- **About this task**
Using the data beneath this instruction, retype only the lines from the one that contains "Some tmpsister =>" down to the one that contains "(tmpdata : list byte) (tmpsize", both included, exactly as they appear.

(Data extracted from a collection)
##############################

(* ===== verification/Serialization.v ===== *)
(** * Serialization (zhwkre/serialization.h, zhwkre/serialization/serialization.c)

    [qSerialize] turns a list whose elements may be lists themselves into a list
    of strings, one for each level of the nesting; [qUnserialize] builds the lists
    again, from the deepest level up.  An element is a list when its bytes start
    with a list descriptor, which begins with a magic word; the descriptor points
    to nodes elsewhere.  The nodes of all these lists share one memory, and a
    descriptor is in the bytes of an element: [list_descriptor] is its layout, a
    pointer the address of a node.

    The strings of the result belong to it alone: they use the lists of QList.v as
    they are.  Reads of integers at odd addresses are those of x86-64. *)

From Stdlib Require Strings.String.
From S2P Require Import Prelude Layout World Chain Bss QList QMap.
Local Open Scope Z_scope.

(** ** The memory of the lists *)

Record memory : Type := Mem {
  m_nodes : gmap positive link;
  m_cells : gmap positive (cell (list byte));
  m_brk : positive
}.

(** The fields of a descriptor. *)
Record ends : Type := Ends {
  e_head : option positive;
  e_tail : option positive;
  e_size : Z
}.

Definition in_mem (m : memory) (e : ends) : qListDescriptor (list byte) :=
  LDesc (e_head e) (e_tail e) (e_size e) (m_nodes m) (m_cells m) (m_brk m).

Definition mem_of (d : qListDescriptor (list byte)) : memory := Mem (lnodes d) (cells d) (lbrk d).
Definition ends_in (d : qListDescriptor (list byte)) : ends := Ends (head d) (tail d) (size d).

(** [q__List_push_back(&e, b, n)], its result ignored. *)
Definition push_back (m : memory) (e : ends) (b : list byte) (n : Z) : io (ends * memory) :=
  '(_, d) ← q__List_push_back (in_mem m e) b n;
  mret (ends_in d, mem_of d).

(** [struct q__ListDescriptor] (zhwkre/listd.h). *)
Definition list_descriptor : cstruct :=
  [("ldmagic"%string, CBytes 10); ("head"%string, CInt false 8);
   ("tail"%string, CInt false 8); ("size"%string, CInt false 4)].

Definition Q__LD_MAGIC : list byte := Strings.String.list_byte_of_string "__listdesc".

(** A pointer as the bytes hold it; NULL is 0. *)
Definition ptr (p : option positive) : Z := match p with Some i => Zpos i | None => 0 end.
Definition pointer (z : Z) : option positive := match z with Zpos i => Some i | _ => None end.

Definition load_ends (b : list byte) : ends :=
  Ends (pointer (getf list_descriptor "head" b)) (pointer (getf list_descriptor "tail" b))
    (getf list_descriptor "size" b).

Definition store_ends (e : ends) (b : list byte) : list byte :=
  setf list_descriptor "size" (e_size e)
    (setf list_descriptor "tail" (ptr (e_tail e))
      (setf list_descriptor "head" (ptr (e_head e)) b)).

(** The magic has no NUL: [strncmp] compares its ten characters. *)
Definition q__List_islist (b : list byte) (n : Z) : bool :=
  if n <? sizeof list_descriptor then false
  else bool_decide (getb list_descriptor "ldmagic" b = Q__LD_MAGIC).

(** ** Serialization *)

Abbreviation dataset_t := (qListDescriptor qBinarySafeString).

(** [sizeof(qBinarySafeString)] *)
Definition sizeof_bss : Z := 16.

(** [qbss_append(bss, b.str, b.size)] *)
Definition bss_cat (bss b : qBinarySafeString) : io qBinarySafeString :=
  match str b with
  | Some s => q__bss_append bss s (Bss.size b)
  | None => pundef
  end.

(** [q__bss_append(it->data, s, n)]: the string in a node is changed in place. *)
Definition append_at (d : dataset_t) (it : option positive) (s : list byte) (n : Z) : io dataset_t :=
  match it with
  | Some i =>
      match cells d !! i with
      | Some (Some b, k) =>
          b ← q__bss_append b s n;
          mret (set_cells (<[i := (Some b, k)]> (cells d)) d)
      | _ => pundef
      end
  | None => pundef
  end.

Definition append_bss_at (d : dataset_t) (it : option positive) (b : qBinarySafeString) : io dataset_t :=
  match str b with
  | Some s => append_at d it s (Bss.size b)
  | None => pundef
  end.

(** [for(...; nextcntr < n; nextcntr++) it = it->next;] *)
Fixpoint advance (n : nat) (d : dataset_t) (it : option positive) : res (option positive) :=
  match n with
  | O => Ok it
  | S n' =>
      match it with
      | None => Undef
      | Some i => it' ← qListIterator_next d i; advance n' d it'
      end
  end.

(** One turn of the loop over the levels of an inner list: they are appended to
    those of the outer one, from the second on; the strings of the missing levels
    are moved. *)
Definition append_level (c : cell qBinarySafeString) '((retcnt, rdesc) : Z * dataset_t)
  : io ((Z * dataset_t) * bool) :=
  match c with
  | (None, _) => pundef
  | (Some b, _) =>
      it ← lift_res (advance (Z.to_nat retcnt) rdesc (head rdesc));
      rdesc ← match it with
              | None => '(_, d) ← q__List_push_back rdesc b sizeof_bss; mret d
              | Some _ => append_bss_at rdesc it b
              end;
      mret ((s32 (retcnt + 1), rdesc), false)
  end.

(** The nodes of [irdesc] are not freed. *)
Definition append_levels (rdesc irdesc : dataset_t) : io dataset_t :=
  '(_, rdesc) ← qList_foreach irdesc (fun _ => append_level) (1, rdesc);
  mret rdesc.

(** One turn of the loop over the elements; [serialize] is the recursive call. *)
Definition serialize_element (serialize : ends -> qBinarySafeString -> io dataset_t)
    (prefix : qBinarySafeString) (c : cell (list byte)) '((counter, rdesc) : Z * dataset_t)
  : io ((Z * dataset_t) * bool) :=
  match c with
  | (None, _) => pundef
  | (Some b, n) =>
      rdesc ← append_bss_at rdesc (head rdesc) prefix;
      rdesc ← append_at rdesc (head rdesc) (le_enc 4 counter) 4;
      rdesc ← append_at rdesc (head rdesc) (le_enc 4 n) 4;
      rdesc ← append_at rdesc (head rdesc) b n;
      if negb (q__List_islist b n) then mret ((u32 (counter + 1), rdesc), false) else
      tmpiprefix ← qbss_constructor;
      tmpiprefix ← bss_cat tmpiprefix prefix;
      tmpiprefix ← q__bss_append tmpiprefix (le_enc 4 counter) 4;
      irdesc ← serialize (load_ends b) tmpiprefix;
      qbss_destructor tmpiprefix;;
      rdesc ← append_levels rdesc irdesc;
      mret ((u32 (counter + 1), rdesc), false)
  end.

(** The fuel bounds the depth of the nesting: a list that contains itself is
    serialized for ever. *)
Fixpoint q__list_serialize (fuel : nat) (m : memory) (desc : ends) (prefix : qBinarySafeString)
  : io dataset_t :=
  match fuel with
  | O => fun _ => Diverged
  | S fuel' =>
      buffer ← qbss_constructor;
      '(_, rdesc) ← q__List_push_back qList_constructor buffer sizeof_bss;
      '(_, rdesc) ← qList_foreach (in_mem m desc)
        (fun _ => serialize_element (q__list_serialize fuel' m) prefix) (0, rdesc);
      mret rdesc
  end.

Definition qSerialize (fuel : nat) (m : memory) (data : list byte) (len : Z) : io dataset_t :=
  if q__List_islist data len then
    prefix ← qbss_constructor;
    q__list_serialize fuel m (load_ends data) prefix
  else
    tmpbss ← qbss_constructor;
    tmpbss ← q__bss_append tmpbss data len;
    '(_, rdesc) ← q__List_push_back qList_constructor tmpbss sizeof_bss;
    mret rdesc.

(** ** Unserialization *)

Definition Q_DEFAULT_MAXHASHV : Z := 131.

Definition q__uhashf : qHashFuncProto := fun s n =>
  fold_left (fun tmpr c => u32 (u32 (tmpr + byte_to_Z c) * 131)) (btake n s) 0 mod 131.

(** [*(unsigned int* )(buf + pos)] *)
Definition read_uint (buf : list byte) (pos : Z) : res Z :=
  if (0 <=? pos) && (pos + 4 <=? blen buf) then Ok (le_dec (bslice pos 4 buf)) else Undef.

Section unserialization.

(** The bytes of [tmphouse] before [q__List_initdesc]. *)
Context (junk : nat -> byte).

(** [qListDescriptor tmphouse = qList_constructor();] *)
Definition fresh_list : list byte :=
  store_ends (Ends None None 0) (bstore 0 Q__LD_MAGIC (junk <$> seq 0 (Z.to_nat (sizeof list_descriptor)))).

(** The variables of the loop: the offset of [stringiter] in the string, the lists
    by prefix, the list of the top level, and the memory. *)
Record ustate : Type := UState {
  u_pos : Z;
  u_lists : qMap;
  u_items : ends;
  u_mem : memory
}.

(** The sublist of the element, if it has one, is in the map of the level below;
    the element's descriptor is made to point to it. *)
Definition take_sister (previous_data : option qMap) (prefix_num : Z) (tmprefix : qBinarySafeString)
    (tmpcnt : Z) (tmpdata : list byte) : io (list byte) :=
  match previous_data with
  | None => mret tmpdata
  | Some prev =>
      tmpmd ←
        (if prefix_num =? 0 then q__Map_ptr_at prev (le_enc 4 tmpcnt) 4 q__uhashf
         else
           tmpsearcher ← qbss_constructor;
           tmpsearcher ← bss_cat tmpsearcher tmprefix;
           tmpsearcher ← q__bss_append tmpsearcher (le_enc 4 tmpcnt) 4;
           tmpmd ← q__Map_ptr_at prev (content tmpsearcher) (Bss.size tmpsearcher) q__uhashf;
           qbss_destructor tmpsearcher;;
           mret tmpmd);
      match tmpmd ≫= value with
      | None => mret tmpdata
      | Some tmpsister =>
          if blen tmpdata <? end_at 0 list_descriptor then pundef
          else mret (store_ends (load_ends tmpsister) tmpdata)
      end
  end.

(** The element joins its siblings, or starts their list. *)
Definition join_siblings (lists : qMap) (m : memory) (tmprefix : qBinarySafeString)
    (tmpdata : list byte) (tmpsize : Z) : io (qMap * memory) :=
  tmpaddress ← q__Map_ptr_at lists (content tmprefix) (Bss.size tmprefix) q__uhashf;
  match tmpaddress with
  | Some md =>
      match value md with
      | None => pundef
      | Some tmpsiblings =>
          '(e, m) ← push_back m (load_ends tmpsiblings) tmpdata tmpsize;
          lists ← store_value lists (content tmprefix) (Bss.size tmprefix) q__uhashf
                    (store_ends e tmpsiblings);
          mret (lists, m)
      end
  | None =>
      '(e, m) ← push_back m (load_ends fresh_list) tmpdata tmpsize;
      '(_, lists) ← q__Map_insert lists (content tmprefix) (store_ends e fresh_list)
                      (Bss.size tmprefix) (sizeof list_descriptor) q__uhashf;
      mret (lists, m)
  end.

(** One turn of the loop.  [tmpdata] is not freed, its allocation is not tested.
    An element of the top level goes to [itemslist], whether [previous_data] is
    NULL or not. *)
Definition unserialize_element (prefix_num : Z) (previous_data : option qMap) (buf : list byte)
    (u : ustate) : io ustate :=
  tmprefix ← qbss_constructor;
  tmprefix ← (if 0 <? prefix_num
              then q__bss_append tmprefix (bdrop (u_pos u) buf) (u32 (prefix_num * 4))
              else mret tmprefix);
  let pos := u_pos u + prefix_num * 4 in
  tmpcnt ← lift_res (read_uint buf pos);
  tmpsize ← lift_res (read_uint buf (pos + 4));
  let pos := pos + 8 in
  ok ← malloc;
  if negb ok then pundef else
  tmpdata ← lift_res (memcpy (zeros tmpsize) 0 (bdrop pos buf) tmpsize);
  tmpdata ← take_sister previous_data prefix_num tmprefix tmpcnt tmpdata;
  '(lists, m) ← (if prefix_num =? 0 then mret (u_lists u, u_mem u)
                 else join_siblings (u_lists u) (u_mem u) tmprefix tmpdata tmpsize);
  '(items, m) ← (if prefix_num =? 0 then push_back m (u_items u) tmpdata tmpsize
                 else mret (u_items u, m));
  qbss_destructor tmprefix;;
  mret (UState (pos + tmpsize) lists items m).

Fixpoint unserialize_loop (fuel : nat) (prefix_num : Z) (previous_data : option qMap)
    (buf : list byte) (sz : Z) (u : ustate) : io ustate :=
  match fuel with
  | O => fun _ => Diverged
  | S fuel' =>
      if u_pos u =? sz then mret u else
      u ← unserialize_element prefix_num previous_data buf u;
      unserialize_loop fuel' prefix_num previous_data buf sz u
  end.

(** The map [lists] is only cleared: its array is not freed. *)
Fixpoint q__list_unserialize (fuel : nat) (m : memory) (dataset : dataset_t)
    (previous_data : option qMap) : io (ends * memory) :=
  match fuel with
  | O => fun _ => Diverged
  | S fuel' =>
      match tail dataset with
      | None => pundef
      | Some t =>
          c ← lift_res (qListIterator_deref dataset t);
          match c with
          | (None, _) => pundef
          | (Some lbss, _) =>
              lists ← qMap_constructor Q_DEFAULT_MAXHASHV;
              let prefix_num := u32 (size dataset - 1) in
              let buf := default [] (str lbss) in
              u ← unserialize_loop (S (length buf)) prefix_num previous_data buf (Bss.size lbss)
                    (UState 0 lists (Ends None None 0) m);
              if prefix_num =? 0 then
                q__Map_clear (u_lists u);;
                mret (u_items u, u_mem u)
              else
                tmpng ← q__List_copy dataset;
                '(_, tmpng) ← q__List_pop_back tmpng;
                tmpretld ← q__list_unserialize fuel' (u_mem u) tmpng (Some (u_lists u));
                q__Map_clear (u_lists u);;
                q__List_destructor tmpng;;
                mret tmpretld
          end
      end
  end.

(** What the [void*] returned points to. *)
Inductive unserialized : Type :=
| AList (e : ends)
| ABlock (b : list byte).

(** The levels are the elements of the data set: the fuel is their number. *)
Definition qUnserialize (m : memory) (dataset : dataset_t) (isList : bool)
  : io (unserialized * memory) :=
  if isList then
    ok ← malloc;
    '(buffer, m) ← q__list_unserialize (S (Z.to_nat (size dataset))) m dataset None;
    if negb ok then pundef else mret (AList buffer, m)
  else
    bss ← qbss_constructor;
    match head dataset with
    | None => pundef
    | Some h =>
        c ← lift_res (qListIterator_deref dataset h);
        match c with
        | (None, _) => pundef
        | (Some b, _) =>
            bss ← bss_cat bss b;
            match str bss with
            | Some s => mret (ABlock s, m)
            | None => pundef
            end
        end
    end.

End unserialization.
Lemma element_ok b k u n R prev q i it (A T : list byte) w :
  level_ok b k u n R -> sister_ok b k (u_mem u) prev (q, i, it) -> item_wf it -> blen q = 4 * Z.of_nat k ->
  Z.of_nat i < 2 ^ 32 -> blen (record_bytes (q, i, it)) < 2 ^ 31 -> u_pos u = blen A ->
  Zpos (m_brk (u_mem u)) < 2 ^ 64 - 1 -> mem_ok w ->
  exists u' n' w', unserialize_element junk (Z.of_nat k) prev (A ++ record_bytes (q, i, it) ++ T) u w = Ok (u', w') /\
    level_ok b k u' n' (R ++ [(q, i, it)]) /\ u_pos u' = blen (A ++ record_bytes (q, i, it)) /\
    extends b (u_mem u) (u_mem u') /\ allocated (3 + 4 * (Z.of_nat n' - Z.of_nat n)) w w'.
Proof using Type.
  intros Hlev Hsis Hwf Hq Hi Hrec Hpos Hlim Hm. pose proof (blen_nonneg (data it)).
  unfold record_bytes in *. cbn [fst snd] in *. rewrite !blen_app, !blen_le_enc in Hrec.
  rewrite <- !app_assoc. unfold unserialize_element. rewrite Hpos.
  set (T1 := le_enc 4 (Z.of_nat i) ++ le_enc 4 (blen (data it)) ++ data it ++ T).
  destruct (read_prefix_ok k q A T1 w Hq ltac:(lia) Hm) as (t & w1 & E1 & Ht & Ct & Hm1 & Hw1).
  apply prog_bind_inv in E1 as (t0 & w0 & E0 & E1).
  rewrite (prog_bind_ok _ _ _ _ _ E0), (prog_bind_ok _ _ _ _ _ E1). clear t0 w0 E0 E1.
  replace (blen A + Z.of_nat k * 4) with (blen (A ++ q)) by (rewrite blen_app; lia).
  destruct (read_record_ok (A ++ q) T (Z.of_nat i) (data it)) as (R1 & R2 & R3); [lia|lia|].
  fold T1 in R1, R2, R3. rewrite <- app_assoc in R1, R2, R3.
  rewrite R1. erewrite prog_bind_ok by reflexivity. rewrite R2. erewrite prog_bind_ok by reflexivity.
  rewrite (prog_bind_ok _ _ _ _ _ (malloc_ok w1 Hm1)). cbn [negb].
  rewrite R3. erewrite prog_bind_ok by reflexivity. rewrite <- Ct in Hsis.
  destruct (take_sister_ok b k (u_mem u) prev t i it (set_live (w_live w1 + 1) w1) Hsis Hwf Ht)
    as (it' & w2 & E2 & Hit & Est & Elen & Hm2 & Hw2); [by rewrite Ct|lia|done|].
  rewrite (prog_bind_ok _ _ _ _ _ E2), <- Elen.
  destruct (place_ok b k u n R t q i it it' w2 Hlev Ht Ct Hq Hit Est Hlim Hm2)
    as (lists & items & m & n' & w3 & E3 & Hlev' & He & Hm3 & Hw3).
  apply prog_bind_inv in E3 as ([lists1 m1] & w4 & E4 & E3). rewrite (prog_bind_ok _ _ _ _ _ E4). cbv beta iota.
  apply prog_bind_inv in E3 as ([items1 m2] & w5 & E5 & E3). rewrite (prog_bind_ok _ _ _ _ _ E5). cbv beta iota.
  injection E3 as -> -> -> ->. destruct Ht as (buf & Es & _). unfold qbss_destructor. rewrite Es.
  erewrite prog_bind_ok by reflexivity. eexists _, n', _. split; [reflexivity|].
  split_and!; [apply Hlev'| |done|split; [done|cbn [w_live set_live] in *; lia]]. cbn [u_pos]. rewrite Elen, !blen_app, !blen_le_enc. lia.
Qed.
(** * Zustand slice patterns: data, list and reorderable-list slices

    A shallow embedding of the slice factories of the pattern catalogue
    (content/libraries/zustand/patterns) and the properties of their
    actions.  Every action of the catalogue has the shape

      set(produce((draft) => { ... }))

    so the embedding has three layers: a few JavaScript built-ins
    ([Js]), the store with its update primitive ([Store]), and one
    module per slice holding the draft recipes and the actions. *)

From Stdlib Require Import ZArith Lia.
From stdpp Require Import base option list gmap strings.

Local Open Scope Z_scope.

(** ** JavaScript values and array built-ins *)

Module Js.

(** [T | null]: [None] is [null].  [T] is the type of the values as
    [===] sees them (primitives and object references); the slices
    only store and hand back the values they are given, so equality
    of embedded values stands for reference equality. *)
Definition nullable (T : Type) : Type := option T.

(** An optional parameter [x?: T]: [None] is [undefined], which is what
    the callee sees when the argument is left out. *)
Definition optional (T : Type) : Type := option T.

(** Errors a recipe can raise: the language's [TypeError], the error
    of a draft that refuses an operation, and an updater's own. *)
Inductive error : Type :=
| TypeError
| DraftError
| UserError.

(** How a block of statements ends: normally with a value, or by
    throwing. *)
Inductive completion (A : Type) : Type :=
| Normal (a : A)
| Throw (e : error).
Arguments Normal {A} a.
Arguments Throw {A} e.

(** [d ?? dflt] on a value of type [T | null]. *)
Definition nullish {T : Type} (d : nullable T) (dflt : nullable T)
  : nullable T :=
  match d with
  | Some v => Some v
  | None => dflt
  end.

Section Arrays.
Context {A : Type} `{EqDecision A}.

(** [Array.prototype.includes] and [Array.prototype.indexOf].
    [includes] compares with SameValueZero and [indexOf] with [===];
    both are equality of the elements here.  For [indexOf] the element
    type is one on which [===] is equality (an id NaN is found by no
    [indexOf]); the identifiers of the mutable list slice, which keep
    NaN apart, have SameValueZero as their equality. *)
Definition includes (l : list A) (x : A) : bool :=
  bool_decide (x ∈ l).

Fixpoint indexOf_from (k : Z) (l : list A) (x : A) : Z :=
  match l with
  | [] => -1
  | y :: l' => if decide (y = x) then k else indexOf_from (k + 1) l' x
  end.

Definition indexOf (l : list A) (x : A) : Z := indexOf_from 0 l x.

(** [push] and [unshift] with one item; the embedding returns the
    array after the call. *)
Definition push (l : list A) (x : A) : list A := l ++ [x].
Definition unshift (l : list A) (x : A) : list A := x :: l.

##############################

- **Solution to this exercise**
      | Some tmpsister =>
          if blen tmpdata <? end_at 0 list_descriptor then pundef
          else mret (store_ends (load_ends tmpsister) tmpdata)
      end
  end.

(** The element joins its siblings, or starts their list. *)
Definition join_siblings (lists : qMap) (m : memory) (tmprefix : qBinarySafeString)
    (tmpdata : list byte) (tmpsize : Z) : io (qMap * memory) :=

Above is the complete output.